De repente, João recuerda qué pensaba cuando era chico, mientras se aburría como un hongo en la mesa plegable de la navidad. Pensaba en el orgullo que sentiría al año siguiente, cuando por fin lo sentaran con los mayores; pensaba en la próxima nochebuena. Pero la metáfora se le rompe enseguida: ya no le sirve esa ilusión a futuro.
Será que está grande, o será que Rusia 2018, en medio de tanta desazón, le parece una neblina en el calendario. Se siente desfondado y vacío.
La mujer de João se acomoda en el borde del sillón y le acaricia la cabeza. La pobre le puso el hombro al marido durante los últimos cuatro días: desde los treinta minutos de aquel primer tiempo, cuando los alemanes hicieron el quinto gol, hasta esta misma mañana.
Fueron horas tremendas. João lloró, durmió, cagó y bebió, en ciclos rotativos de nueve horas. Solo hizo eso desde el miércoles. No atendió el teléfono, no fue a visitar a sus clientes, no besó a sus hijos ni vio pornografía en secreto. João se convirtió en un vegetal hasta hoy sábado, que por fin salió de la cama y arrastró el sillón hasta la tele.
«Deberías haberte bañado, amor, para ver más fresco el último partido; los muchachos jugarán con dignidad, ya lo verás… Harán muchos goles».
João recibe las palabras de su mujer como el que escucha la megafonía de un aeropuerto árabe. No tiene fuerza para decirle que, incluso si esta tarde golean, nadie se atreverá a festejar. Nadie saltará ni gritará con el alma, y eso es lo que lo pone triste.

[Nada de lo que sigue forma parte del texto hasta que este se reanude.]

(** Renaming a session leaves no reference to the old id (participants, assignments,
    progress, planners), and renaming to an id the plan does not use loses nothing: the
    reverse rename restores the plan. *)
Theorem rename_session_reversible p old new :
  old ≠ new →
  ¬ mentions_session (rename_session p old new) old
  ∧ (¬ mentions_session p new →
     rename_session (rename_session p old new) new old = p).
Proof.
  intros Hne. split.
  - intros [H|[(i & Hi & H)|[(k & t & Hk & H)|(k & m & Hk & H)]]]; cbn [rename_session v_participants
      v_items v_task_progress v_node_meta] in *.
    + case_bool_decide; set_solver.
    + apply (list_elem_of_fmap (λ i, set_assigned_to _ i)) in Hi as (i0 & -> & _).
      by apply (rename_opt_old old new (i_assigned_to i0)).
    + apply lookup_fmap_Some in Hk as (t0 & <- & _).
      by apply (rename_opt_old old new (tp_assigned_session_id t0)).
    + apply lookup_fmap_Some in Hk as (m0 & <- & _).
      by apply (rename_opt_old old new (nm_planner m0)).
  - intros Hnew. unfold mentions_session in Hnew. destruct p as [items ver parts prog md meta].
    cbn [v_items v_version v_participants v_task_progress v_mode v_node_meta] in Hnew.
    unfold rename_session. cbn [v_items v_version v_participants v_task_progress v_mode v_node_meta]. f_equal.
    + rewrite map_map. rewrite <- (map_id items) at 2. apply map_ext_in.
      intros i Hi%list_elem_of_In. apply set_assigned_to_id. apply rename_opt_back. intros E.
      apply Hnew. right. left. by exists i.
    + assert (new ∉ parts) as Hn by tauto. clear Hnew. destruct (decide (old ∈ parts)) as [Ho|Ho].
      * rewrite (bool_decide_true (old ∈ parts)) by done.
        rewrite bool_decide_true by set_solver. apply leibniz_equiv. intros x.
        destruct (decide (x = old)) as [->|]; set_solver.
      * rewrite (bool_decide_false (old ∈ parts)) by done. by rewrite bool_decide_false.
    + rewrite <- map_fmap_compose. rewrite <- (map_fmap_id prog) at 2. apply map_fmap_ext.
      intros k t Hk. apply set_session_id, rename_opt_back. intros E. apply Hnew.
      right. right. left. by exists k, t.
    + rewrite <- map_fmap_compose. rewrite <- (map_fmap_id meta) at 2. apply map_fmap_ext.
      intros k m Hk. apply set_planner_session_id, rename_opt_back. intros E. apply Hnew.
      right. right. right. by exists k, m.
Qed.

Lemma rename_session_reversible_witness :
  rename_session sample_plan "s1" "s9" ≠ sample_plan
  ∧ ¬ mentions_session (rename_session sample_plan "s1" "s9") "s1"
  ∧ rename_session (rename_session sample_plan "s1" "s9") "s9" "s1" = sample_plan.
Proof.
  split.
  { intros H. apply (f_equal (λ p, map i_assigned_to (v_items p))) in H. by vm_compute in H. }
  destruct (rename_session_reversible sample_plan "s1" "s9") as [H1 H2]; [by vm_compute|].
  split; [exact H1|]. apply H2. intros [H|[(i & Hi & H)|[(k & t & Hk & H)|(k & m & Hk & H)]]].
  - by apply not_elem_of_empty in H.
  - assert (Forall (λ i, i_assigned_to i ≠ Some "s9") (v_items sample_plan)) as Hall
      by (apply (bool_decide_unpack _); by vm_compute).
    rewrite Forall_forall in Hall. by apply (Hall i Hi).
  - change ((∅ : gmap string _) !! k = Some t) in Hk. by rewrite lookup_empty in Hk.
  - change ((∅ : gmap string _) !! k = Some m) in Hk. by rewrite lookup_empty in Hk.
Defined.

(** ** Replacing the items *)

(** After [replace_items] the plan has the new items, every progress and metadata entry
    belongs to one of them, and the entries that belong are the old ones, untouched. *)
Theorem replace_items_prunes p items :
  v_items (replace_items p items) = items
  ∧ (∀ k t, v_task_progress (replace_items p items) !! k = Some t
            ↔ v_task_progress p !! k = Some t ∧ k ∈ map i_id items)
  ∧ (∀ k m, v_node_meta (replace_items p items) !! k = Some m
            ↔ v_node_meta p !! k = Some m ∧ k ∈ map i_id items)
  ∧ prune_side_maps (replace_items p items) = replace_items p items.
Proof.
  unfold replace_items, prune_side_maps, item_ids. cbn. split_and!; [done| | |].
  - intros k t. rewrite map_lookup_filter_Some. cbn. by rewrite elem_of_list_to_set.
  - intros k m. rewrite map_lookup_filter_Some. cbn. by rewrite elem_of_list_to_set.
  - f_equal; apply map_eq; intros k; apply option_eq; intros x;
      rewrite !map_lookup_filter_Some; cbn; tauto.
Qed.

(** ** Task control *)

(** An action word survives printing and parsing, and an implicit target is always an
    item assigned to the session whose status the action allows, of the most urgent status
    group; in particular a finished task is never picked by a hand-off. *)
Theorem control_target_is_eligible items session action id :
  parse_action (action_str action) = Some action
  ∧ (task_control_target_item_id items session action = Ok id →
     ∃ i, i ∈ items ∧ i_id i = id ∧ i_assigned_to i = Some session
          ∧ task_control_action_allows_status action (i_status i) = true
          ∧ is_completed_status (i_status i) = false
          ∧ ∀ j, j ∈ items → i_assigned_to j = Some session →
                 task_control_action_allows_status action (i_status j) = true →
                 control_rank (i_status i) ≤ control_rank (i_status j)).
Proof.
  split; [by destruct action|]. unfold task_control_target_item_id.
  set (cands := sort_by _ _).
  assert (∀ j, j ∈ cands ↔ j ∈ items ∧ i_assigned_to j = Some session
               ∧ task_control_action_allows_status action (i_status j) = true) as Hin.
  { intros j. unfold cands. rewrite elem_of_sort_by, list_elem_of_In, filter_In,
      <- list_elem_of_In, list_elem_of_filter. tauto. }
  assert (StronglySorted (λ a b, control_rank (i_status a) <=? control_rank (i_status b) = true) cands)
    as Hsort.
  { apply sort_by_strongly_sorted.
    - intros x y. rewrite !Nat.leb_le. lia.
    - intros x y z. rewrite !Nat.leb_le. lia. }
  assert (∀ i rest, cands = i :: rest → ∃ i', i' ∈ items ∧ i_id i' = i_id i
    ∧ i_assigned_to i' = Some session
    ∧ task_control_action_allows_status action (i_status i') = true
    ∧ is_completed_status (i_status i') = false
    ∧ ∀ j, j ∈ items → i_assigned_to j = Some session →
           task_control_action_allows_status action (i_status j) = true →
           control_rank (i_status i') ≤ control_rank (i_status j)) as Hhead.
  { intros i rest E. rewrite E in Hsort. apply StronglySorted_inv in Hsort as [_ Hf].
    destruct (proj1 (Hin i)) as (Hi & Ha & Hal); [rewrite E; set_solver|].
    exists i. split_and!; try done.
    - destruct action; unfold task_control_action_allows_status in Hal.
      1,2: by apply String.eqb_eq in Hal as ->.
      1,2: rewrite str_in_iff in Hal; repeat (apply elem_of_cons in Hal as [->|Hal]; [done|]); set_solver.
      all: by apply negb_true_iff in Hal.
    - intros j Hj Hja Hjal.
      assert (j ∈ i :: rest) as [->|Hjr]%elem_of_cons by (rewrite <- E; by apply Hin); [lia|].
      rewrite Forall_forall in Hf. apply Nat.leb_le, Hf. done. }
  destruct cands as [|i [|j rest]]; [done| |].
  - intros [= <-]. by eapply Hhead.
  - destruct (negb _); [|done]. intros [= <-]. by eapply Hhead.
Qed.

Lemma control_target_is_eligible_witness :
  ∃ i, i ∈ sample_items ∧ i_id i = "b" ∧ i_assigned_to i = Some "s1"
       ∧ task_control_action_allows_status Start (i_status i) = true
       ∧ is_completed_status (i_status i) = false
       ∧ ∀ j, j ∈ sample_items → i_assigned_to j = Some "s1" →
              task_control_action_allows_status Start (i_status j) = true →
              control_rank (i_status i) ≤ control_rank (i_status j).
Proof. apply (control_target_is_eligible sample_items "s1" Start "b"). by vm_compute. Defined.

(** The ambiguity check compares the first two candidates of a list sorted by status group,
    so the same three tasks are ambiguous in one order and not in another. *)
Lemma control_target_depends_on_order :
  let a := sample_item "a" "queued" [] (Some "s") in
  let b := sample_item "b" "ready" [] (Some "s") in
  let c := sample_item "c" "queued" [] (Some "s") in
  task_control_target_item_id [a; b; c] "s" Salvage = Ok "a"
  ∧ task_control_target_item_id [a; c; b] "s" Salvage
    = Err "Multiple tasks assigned to 's' can be salvage: a, c, b. Provide task_id explicitly.".
Proof. vm_compute. done. Qed.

No puede decirle a su mujer que necesita el abrazo de su padre, porque ella sentiría que sus caricias son inútiles. ¡Pero cómo quisiera que su padre estuviera vivo en el sillón de mimbre! No para recibir el consuelo de su viejo, sino al contrario. Quisiera poder decirle: «Padre, ya no estés triste por lo que pasó en Maracaná, aquello que viviste en las gradas con vergüenza; ya no tengas pesadillas con Obdulio porque ha pasado el tiempo, padre, y el Mundial ha sido otra vez en casa y nos fue peor: Alemania nos metió siete y la final la jugarán los argentinos. Descansa en paz, papá, ya no sufras, que aquí está tu hijo para tomar el relevo del dolor».
Pero su padre no está, su esposa no lo comprende, su infancia lo asalta con recuerdos infelices y, para peor de males, por la ventana abierta se escucha a un grupo de hinchas cantando en español esa canción espantosa y pegadiza de Creedence. La mujer de João corre a cerrar las persianas pero no llega a tiempo y el estribillo invade la habitación.
«Putos argentinos, discos rayados», murmura la mujer, trabando los postigos.
João cierra los ojos y comprende la ironía: aquellos malditos se hartaron de preguntar qué se siente, qué se siente, qué se siente, y cuando por fin llega el séptimo partido, no se siente nada.
Ni las piernas, ni el corazón.
«Lo siento mucho», dice en voz alta João, «pero no siento nada».
Y a los tres minutos del primer tiempo, con marcador Brasil cero Holanda uno, apaga el televisor y se va a dormir.